[Recorded data]

= Beginning of Section =

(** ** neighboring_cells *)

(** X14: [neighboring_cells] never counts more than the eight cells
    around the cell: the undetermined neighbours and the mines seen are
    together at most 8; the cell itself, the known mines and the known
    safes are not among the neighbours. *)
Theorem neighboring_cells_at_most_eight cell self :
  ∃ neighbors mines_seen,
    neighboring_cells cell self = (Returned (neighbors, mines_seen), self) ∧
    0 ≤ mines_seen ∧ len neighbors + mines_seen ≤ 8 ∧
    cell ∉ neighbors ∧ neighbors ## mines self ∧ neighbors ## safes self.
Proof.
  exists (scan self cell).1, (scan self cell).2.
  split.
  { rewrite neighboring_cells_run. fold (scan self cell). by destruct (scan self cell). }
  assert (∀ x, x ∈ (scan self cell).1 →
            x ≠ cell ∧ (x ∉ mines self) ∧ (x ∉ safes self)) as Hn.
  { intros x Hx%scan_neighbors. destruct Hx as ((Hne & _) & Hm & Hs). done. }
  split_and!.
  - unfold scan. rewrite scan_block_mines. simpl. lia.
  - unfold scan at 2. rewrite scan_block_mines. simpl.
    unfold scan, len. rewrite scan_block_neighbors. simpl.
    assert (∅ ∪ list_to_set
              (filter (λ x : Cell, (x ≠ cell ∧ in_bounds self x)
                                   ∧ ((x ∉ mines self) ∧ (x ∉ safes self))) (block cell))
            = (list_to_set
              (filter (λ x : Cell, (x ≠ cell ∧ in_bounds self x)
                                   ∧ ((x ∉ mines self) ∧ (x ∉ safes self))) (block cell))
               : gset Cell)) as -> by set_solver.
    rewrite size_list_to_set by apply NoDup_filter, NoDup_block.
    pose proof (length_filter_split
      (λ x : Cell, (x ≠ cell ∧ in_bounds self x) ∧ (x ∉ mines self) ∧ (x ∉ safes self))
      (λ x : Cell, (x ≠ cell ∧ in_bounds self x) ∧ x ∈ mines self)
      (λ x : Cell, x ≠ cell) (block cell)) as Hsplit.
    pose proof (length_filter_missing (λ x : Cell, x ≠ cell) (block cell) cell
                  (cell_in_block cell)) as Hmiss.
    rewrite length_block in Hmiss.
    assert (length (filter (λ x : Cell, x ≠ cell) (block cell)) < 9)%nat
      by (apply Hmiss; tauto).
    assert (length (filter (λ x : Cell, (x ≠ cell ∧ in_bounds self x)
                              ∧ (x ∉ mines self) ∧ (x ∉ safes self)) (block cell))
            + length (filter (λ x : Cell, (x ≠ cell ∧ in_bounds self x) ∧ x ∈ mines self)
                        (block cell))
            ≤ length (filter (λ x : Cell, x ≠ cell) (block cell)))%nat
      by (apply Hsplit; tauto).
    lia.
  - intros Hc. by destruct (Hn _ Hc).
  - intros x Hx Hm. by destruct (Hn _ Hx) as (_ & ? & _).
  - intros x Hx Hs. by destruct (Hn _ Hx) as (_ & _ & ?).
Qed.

= End of Section =
= Beginning of Section =

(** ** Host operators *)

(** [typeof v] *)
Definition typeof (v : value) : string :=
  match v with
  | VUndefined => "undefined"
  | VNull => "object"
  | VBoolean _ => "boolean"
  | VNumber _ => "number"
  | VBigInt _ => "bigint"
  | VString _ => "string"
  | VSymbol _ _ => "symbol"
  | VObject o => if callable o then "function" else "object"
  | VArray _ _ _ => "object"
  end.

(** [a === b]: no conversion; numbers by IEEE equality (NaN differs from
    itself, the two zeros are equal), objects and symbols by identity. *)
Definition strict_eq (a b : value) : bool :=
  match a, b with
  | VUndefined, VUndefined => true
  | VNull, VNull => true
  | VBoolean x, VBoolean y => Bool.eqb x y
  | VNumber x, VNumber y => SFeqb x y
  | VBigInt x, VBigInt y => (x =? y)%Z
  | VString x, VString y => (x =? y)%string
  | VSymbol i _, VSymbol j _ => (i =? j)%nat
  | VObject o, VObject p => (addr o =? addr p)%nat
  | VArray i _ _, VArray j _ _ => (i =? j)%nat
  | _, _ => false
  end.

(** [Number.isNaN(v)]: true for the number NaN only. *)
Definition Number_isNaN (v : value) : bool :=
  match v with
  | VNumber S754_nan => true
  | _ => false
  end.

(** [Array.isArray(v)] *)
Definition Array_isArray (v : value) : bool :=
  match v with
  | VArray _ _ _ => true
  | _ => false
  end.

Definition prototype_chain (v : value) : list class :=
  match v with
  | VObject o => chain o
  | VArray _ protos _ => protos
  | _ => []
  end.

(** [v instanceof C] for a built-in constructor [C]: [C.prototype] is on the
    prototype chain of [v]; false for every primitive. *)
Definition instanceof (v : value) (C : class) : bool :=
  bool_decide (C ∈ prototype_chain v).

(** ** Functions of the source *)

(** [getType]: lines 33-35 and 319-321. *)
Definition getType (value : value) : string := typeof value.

= End of Section =

* Work request *
Nothing but the lines above from the one containing "VUndefined => true" through the one containing "j _ => (i =? j)%nat" should appear in the answer, each repeated exactly.

* Result of the task *
  | VUndefined, VUndefined => true
  | VNull, VNull => true
  | VBoolean x, VBoolean y => Bool.eqb x y
  | VNumber x, VNumber y => SFeqb x y
  | VBigInt x, VBigInt y => (x =? y)%Z
  | VString x, VString y => (x =? y)%string
  | VSymbol i _, VSymbol j _ => (i =? j)%nat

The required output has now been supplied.